Exercise: Find the line that contains "Lemma hex_digit_value d". Restate it and each following line exactly, through the end of the records.

Supplied material:
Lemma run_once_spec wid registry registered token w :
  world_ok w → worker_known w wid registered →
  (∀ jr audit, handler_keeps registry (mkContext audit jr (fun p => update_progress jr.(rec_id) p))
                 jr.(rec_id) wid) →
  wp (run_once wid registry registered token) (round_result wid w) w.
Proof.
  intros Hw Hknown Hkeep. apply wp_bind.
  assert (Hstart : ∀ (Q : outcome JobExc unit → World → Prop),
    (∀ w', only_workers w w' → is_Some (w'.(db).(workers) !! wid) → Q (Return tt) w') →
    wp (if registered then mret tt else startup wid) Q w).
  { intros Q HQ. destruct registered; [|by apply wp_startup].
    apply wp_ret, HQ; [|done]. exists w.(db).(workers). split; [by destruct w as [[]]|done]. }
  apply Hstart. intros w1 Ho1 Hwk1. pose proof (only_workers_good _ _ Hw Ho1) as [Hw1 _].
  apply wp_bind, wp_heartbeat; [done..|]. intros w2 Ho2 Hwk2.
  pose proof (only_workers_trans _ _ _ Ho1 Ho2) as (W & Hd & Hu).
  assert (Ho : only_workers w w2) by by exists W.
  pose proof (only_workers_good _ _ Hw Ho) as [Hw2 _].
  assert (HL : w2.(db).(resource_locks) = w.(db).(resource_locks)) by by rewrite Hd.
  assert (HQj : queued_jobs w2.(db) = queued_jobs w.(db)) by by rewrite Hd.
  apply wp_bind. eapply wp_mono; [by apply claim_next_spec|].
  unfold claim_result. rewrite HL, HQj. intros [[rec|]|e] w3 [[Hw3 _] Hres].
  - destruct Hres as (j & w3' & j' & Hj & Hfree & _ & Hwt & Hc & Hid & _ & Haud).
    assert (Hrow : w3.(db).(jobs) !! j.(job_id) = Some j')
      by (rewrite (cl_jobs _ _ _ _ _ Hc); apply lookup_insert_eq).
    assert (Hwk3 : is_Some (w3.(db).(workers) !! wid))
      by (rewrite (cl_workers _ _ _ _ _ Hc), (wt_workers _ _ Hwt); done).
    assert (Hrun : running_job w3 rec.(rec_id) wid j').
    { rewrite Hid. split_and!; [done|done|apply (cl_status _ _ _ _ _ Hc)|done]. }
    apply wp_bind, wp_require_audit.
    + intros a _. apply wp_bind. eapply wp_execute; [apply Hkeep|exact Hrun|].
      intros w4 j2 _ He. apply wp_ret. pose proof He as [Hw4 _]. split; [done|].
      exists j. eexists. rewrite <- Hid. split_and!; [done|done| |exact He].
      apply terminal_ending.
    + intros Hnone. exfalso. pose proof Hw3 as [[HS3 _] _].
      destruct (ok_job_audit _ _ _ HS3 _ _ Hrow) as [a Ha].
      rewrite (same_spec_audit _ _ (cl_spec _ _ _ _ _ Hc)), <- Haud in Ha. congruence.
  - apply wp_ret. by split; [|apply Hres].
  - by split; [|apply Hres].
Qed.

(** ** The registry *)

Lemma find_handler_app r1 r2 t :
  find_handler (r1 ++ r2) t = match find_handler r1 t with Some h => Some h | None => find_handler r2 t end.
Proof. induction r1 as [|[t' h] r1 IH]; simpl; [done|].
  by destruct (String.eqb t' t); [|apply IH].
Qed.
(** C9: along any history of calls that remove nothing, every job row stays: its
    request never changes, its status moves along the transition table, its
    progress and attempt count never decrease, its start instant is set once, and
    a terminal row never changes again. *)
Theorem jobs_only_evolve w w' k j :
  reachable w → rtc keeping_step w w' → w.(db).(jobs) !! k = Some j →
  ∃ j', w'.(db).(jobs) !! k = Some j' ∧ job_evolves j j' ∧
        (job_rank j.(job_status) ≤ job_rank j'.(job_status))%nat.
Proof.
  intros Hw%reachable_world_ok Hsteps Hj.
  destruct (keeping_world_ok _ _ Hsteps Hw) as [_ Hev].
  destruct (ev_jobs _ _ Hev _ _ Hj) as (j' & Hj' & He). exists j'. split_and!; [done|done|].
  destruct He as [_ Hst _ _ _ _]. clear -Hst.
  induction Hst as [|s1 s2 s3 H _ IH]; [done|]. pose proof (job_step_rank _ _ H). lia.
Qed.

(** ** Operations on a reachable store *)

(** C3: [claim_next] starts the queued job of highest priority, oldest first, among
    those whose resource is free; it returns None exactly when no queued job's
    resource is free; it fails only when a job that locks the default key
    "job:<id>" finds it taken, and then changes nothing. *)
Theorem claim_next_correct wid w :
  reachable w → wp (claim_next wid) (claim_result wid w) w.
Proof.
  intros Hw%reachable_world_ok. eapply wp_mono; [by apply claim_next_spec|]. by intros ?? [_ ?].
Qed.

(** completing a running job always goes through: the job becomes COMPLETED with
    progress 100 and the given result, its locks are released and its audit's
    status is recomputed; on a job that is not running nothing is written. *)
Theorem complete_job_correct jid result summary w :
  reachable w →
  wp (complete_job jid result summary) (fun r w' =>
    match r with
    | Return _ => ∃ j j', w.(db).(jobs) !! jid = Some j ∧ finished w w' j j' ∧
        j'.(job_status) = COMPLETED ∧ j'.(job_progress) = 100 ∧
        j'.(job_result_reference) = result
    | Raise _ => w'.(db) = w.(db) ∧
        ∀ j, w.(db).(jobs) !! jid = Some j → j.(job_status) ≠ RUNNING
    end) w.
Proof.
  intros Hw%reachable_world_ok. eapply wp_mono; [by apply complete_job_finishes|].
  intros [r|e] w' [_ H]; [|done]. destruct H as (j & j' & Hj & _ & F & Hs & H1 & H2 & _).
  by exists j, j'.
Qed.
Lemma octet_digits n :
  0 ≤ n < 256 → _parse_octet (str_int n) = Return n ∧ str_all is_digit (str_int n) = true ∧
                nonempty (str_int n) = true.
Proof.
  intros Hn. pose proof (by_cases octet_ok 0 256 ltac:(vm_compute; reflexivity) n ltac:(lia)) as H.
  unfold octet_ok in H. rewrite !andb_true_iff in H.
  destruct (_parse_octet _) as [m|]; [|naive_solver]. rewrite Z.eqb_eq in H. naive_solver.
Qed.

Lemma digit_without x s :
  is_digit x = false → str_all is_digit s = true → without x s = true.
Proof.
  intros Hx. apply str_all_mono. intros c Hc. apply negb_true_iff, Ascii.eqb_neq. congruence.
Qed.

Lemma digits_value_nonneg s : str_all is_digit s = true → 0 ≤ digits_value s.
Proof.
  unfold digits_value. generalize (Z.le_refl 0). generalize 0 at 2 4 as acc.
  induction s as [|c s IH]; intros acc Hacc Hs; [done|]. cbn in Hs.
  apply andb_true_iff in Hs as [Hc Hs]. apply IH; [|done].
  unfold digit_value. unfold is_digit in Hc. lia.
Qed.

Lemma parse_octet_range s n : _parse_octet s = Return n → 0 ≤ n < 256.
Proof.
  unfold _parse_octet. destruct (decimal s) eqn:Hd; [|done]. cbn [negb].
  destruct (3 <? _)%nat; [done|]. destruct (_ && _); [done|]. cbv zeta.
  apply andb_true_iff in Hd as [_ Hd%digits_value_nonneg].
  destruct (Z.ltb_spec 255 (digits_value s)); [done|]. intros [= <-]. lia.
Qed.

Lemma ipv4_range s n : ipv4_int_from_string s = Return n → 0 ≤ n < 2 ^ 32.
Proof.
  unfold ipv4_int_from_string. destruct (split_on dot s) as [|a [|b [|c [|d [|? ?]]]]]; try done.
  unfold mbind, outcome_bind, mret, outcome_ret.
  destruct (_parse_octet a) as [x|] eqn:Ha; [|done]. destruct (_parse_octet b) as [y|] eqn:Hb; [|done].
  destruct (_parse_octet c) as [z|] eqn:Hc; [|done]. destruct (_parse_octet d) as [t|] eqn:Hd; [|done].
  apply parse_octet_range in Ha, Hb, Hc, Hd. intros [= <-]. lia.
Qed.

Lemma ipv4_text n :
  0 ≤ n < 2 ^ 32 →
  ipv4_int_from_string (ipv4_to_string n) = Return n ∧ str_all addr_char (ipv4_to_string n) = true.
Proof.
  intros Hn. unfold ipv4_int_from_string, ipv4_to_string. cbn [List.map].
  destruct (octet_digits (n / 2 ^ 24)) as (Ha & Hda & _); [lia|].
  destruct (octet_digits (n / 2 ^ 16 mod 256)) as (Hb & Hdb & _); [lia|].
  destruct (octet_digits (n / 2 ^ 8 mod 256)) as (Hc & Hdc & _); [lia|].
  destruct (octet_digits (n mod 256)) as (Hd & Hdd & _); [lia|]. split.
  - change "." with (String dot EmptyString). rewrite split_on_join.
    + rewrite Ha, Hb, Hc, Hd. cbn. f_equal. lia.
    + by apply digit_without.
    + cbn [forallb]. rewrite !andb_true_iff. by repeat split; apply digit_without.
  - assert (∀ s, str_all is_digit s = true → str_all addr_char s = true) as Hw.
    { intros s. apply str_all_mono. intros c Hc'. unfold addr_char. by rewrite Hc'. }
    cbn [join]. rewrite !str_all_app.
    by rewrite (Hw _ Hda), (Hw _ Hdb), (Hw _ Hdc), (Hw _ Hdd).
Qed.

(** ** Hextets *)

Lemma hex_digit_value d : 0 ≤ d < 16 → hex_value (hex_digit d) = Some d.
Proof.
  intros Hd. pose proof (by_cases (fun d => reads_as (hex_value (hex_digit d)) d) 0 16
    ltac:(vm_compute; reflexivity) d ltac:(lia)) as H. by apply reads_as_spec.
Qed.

Final answer:
Lemma hex_digit_value d : 0 ≤ d < 16 → hex_value (hex_digit d) = Some d.
Proof.
  intros Hd. pose proof (by_cases (fun d => reads_as (hex_value (hex_digit d)) d) 0 16
    ltac:(vm_compute; reflexivity) d ltac:(lia)) as H. by apply reads_as_spec.
Qed.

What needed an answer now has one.